Summary Type V secondary bloom of pear (Pyrus communis L.) is associated with pruning and is frequently infected by fire blight (Southwick et al., 2000). The goal of this research was to determine which pruning practices would most likely be associated with subsequent Type V secondary bloom. Pruning date, shoot age, type of pruning cut and shoot orientation were varied and effect on Type V secondary bloom assessed. In both 1998 and 1999, dormant pruning was more likely to result in Type Vs than summer pruning or pruning one month after harvest. Pruning one week after harvest in 1998 was as likely to lead to Type Vs as dormant pruning, but was less likely in 1999. The likelihood that Type Vs would occur was lowest from 49 to 89.d from full bloom (DFB) and at 175 DFB in 1998. The lowest likelihood of Type Vs in 1999 was found on shoots pruned at 83 or 185 DFB. The likelihood for Type Vs rose with increasing shoot age from one to four years, but there was no difference between three- and four-year old shoots. In 1998, stub cuts (severe heading) were more likely to have Type Vs than head cuts when pruning two year old shoots, but not for one year old shoots. In 1999, type of pruning cut had an inconsistent effect on the likelihood for Type Vs and was not the same for each shoot age. NAA applied to summer pruned shoots completely prevented Type Vs from occurring and almost completely stopped Type Vs when applied to dormant pruning cuts. Summer pruning from 50 to 90 DFB or pruning one month after harvest and the application of NAA to pruning wounds may be strategies for reducing the occurrence of Type V secondary bloom.

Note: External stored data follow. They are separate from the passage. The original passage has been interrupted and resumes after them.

(** * AppController: a model of the Vuforia sample's lifecycle class

    The cross-platform [AppController] (AppController.h / AppController.cpp)
    wraps the handle-based C API of the Vuforia Engine.  The engine is a
    closed binary, so the model treats every [vu*] function as a typed call
    answered by an arbitrary environment; the controller itself is state
    passed through a small monad.  The properties proved below hold for all
    environments unless a hypothesis constrains the answers.

    Conventions of the model
    - pointers are [ptr]: [None] is [nullptr], [Some h] an opaque handle;
    - an out-parameter is answered with the value it holds after the call;
      where the out-parameter is a data member, the call also carries the
      value it held before;
    - [assert] is active (a build without NDEBUG): a failed assertion ends
      the call with [Crashed AssertionFailed];
    - [std::chrono::steady_clock] counts nanoseconds, kept in [Z];
    - [float] arithmetic is an abstract interface ([CFloat]);
    - the arguments of a formatted [LOG] are dropped, its format is kept. *)

From Stdlib Require Import ZArith List String Bool Lia.
Import ListNotations.

Set Implicit Arguments.

Local Open Scope string_scope.
Local Open Scope Z_scope.
Local Open Scope list_scope.

(** ** Core.h: scalar types *)

Inductive VuResult : Set := VU_FAILED | VU_SUCCESS.

Definition is_success (r : VuResult) : bool :=
  match r with VU_SUCCESS => true | VU_FAILED => false end.

(** [VuBool] is a [uint32_t]; the code tests it both for truth and against
    [VU_TRUE]. *)
Definition VuBool := Z.
Definition VU_TRUE : VuBool := 1.
Definition VU_FALSE : VuBool := 0.
Definition truthy (b : VuBool) : bool := negb (b =? 0).

Definition VuErrorCode := Z.

Definition handle := Z.
Definition ptr := option handle.
Definition nullptr : ptr := None.
Definition is_null (p : ptr) : bool :=
  match p with None => true | Some _ => false end.

(** A [const char*]: [None] is the null pointer. *)
Definition cstr := option string.

Definition time_point := Z.

(** ** Enumerations of the engine headers *)

Inductive VuObservationPoseStatus : Set :=
| VU_OBSERVATION_POSE_STATUS_NO_POSE
| VU_OBSERVATION_POSE_STATUS_LIMITED
| VU_OBSERVATION_POSE_STATUS_TRACKED
| VU_OBSERVATION_POSE_STATUS_EXTENDED_TRACKED.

GA and Ethephon Have Limited Effect on Secondary Bloom in ‘Bartlett’ Pear

Abstract GA3, GA4+7 + BA or ethephon was applied in the spring or summer 1997, 1998 and 1999 to reduce secondary bloom in ‘Bartlett’ pear (Pyrus communis L.). Reduction of secondary bloom could reduce associated fire blight (Erwinia amylovora [Burrill] Winslow et al.) infections. The number of Type I secondary bloom was reduced by 400 mg·L−1 GA3, applied between 33 and 97 DAFB, dates which also reduced normal bloom and fruit set. Summer timings of GA3 at 100 mg·L−1 or GA4+7 + BA at 200 mg·L−1 reduced the number of Type V secondary bloom with no difference between GA3 and GA4+7. Ethephon applied one month after harvest in 1997 and 1998 reduced Type Vs in 1998 but not in 1999. Ethephon also reduced fruit set in 1999. Use of GAs to reduce Type V secondary bloom in a fire blight management program may be possible.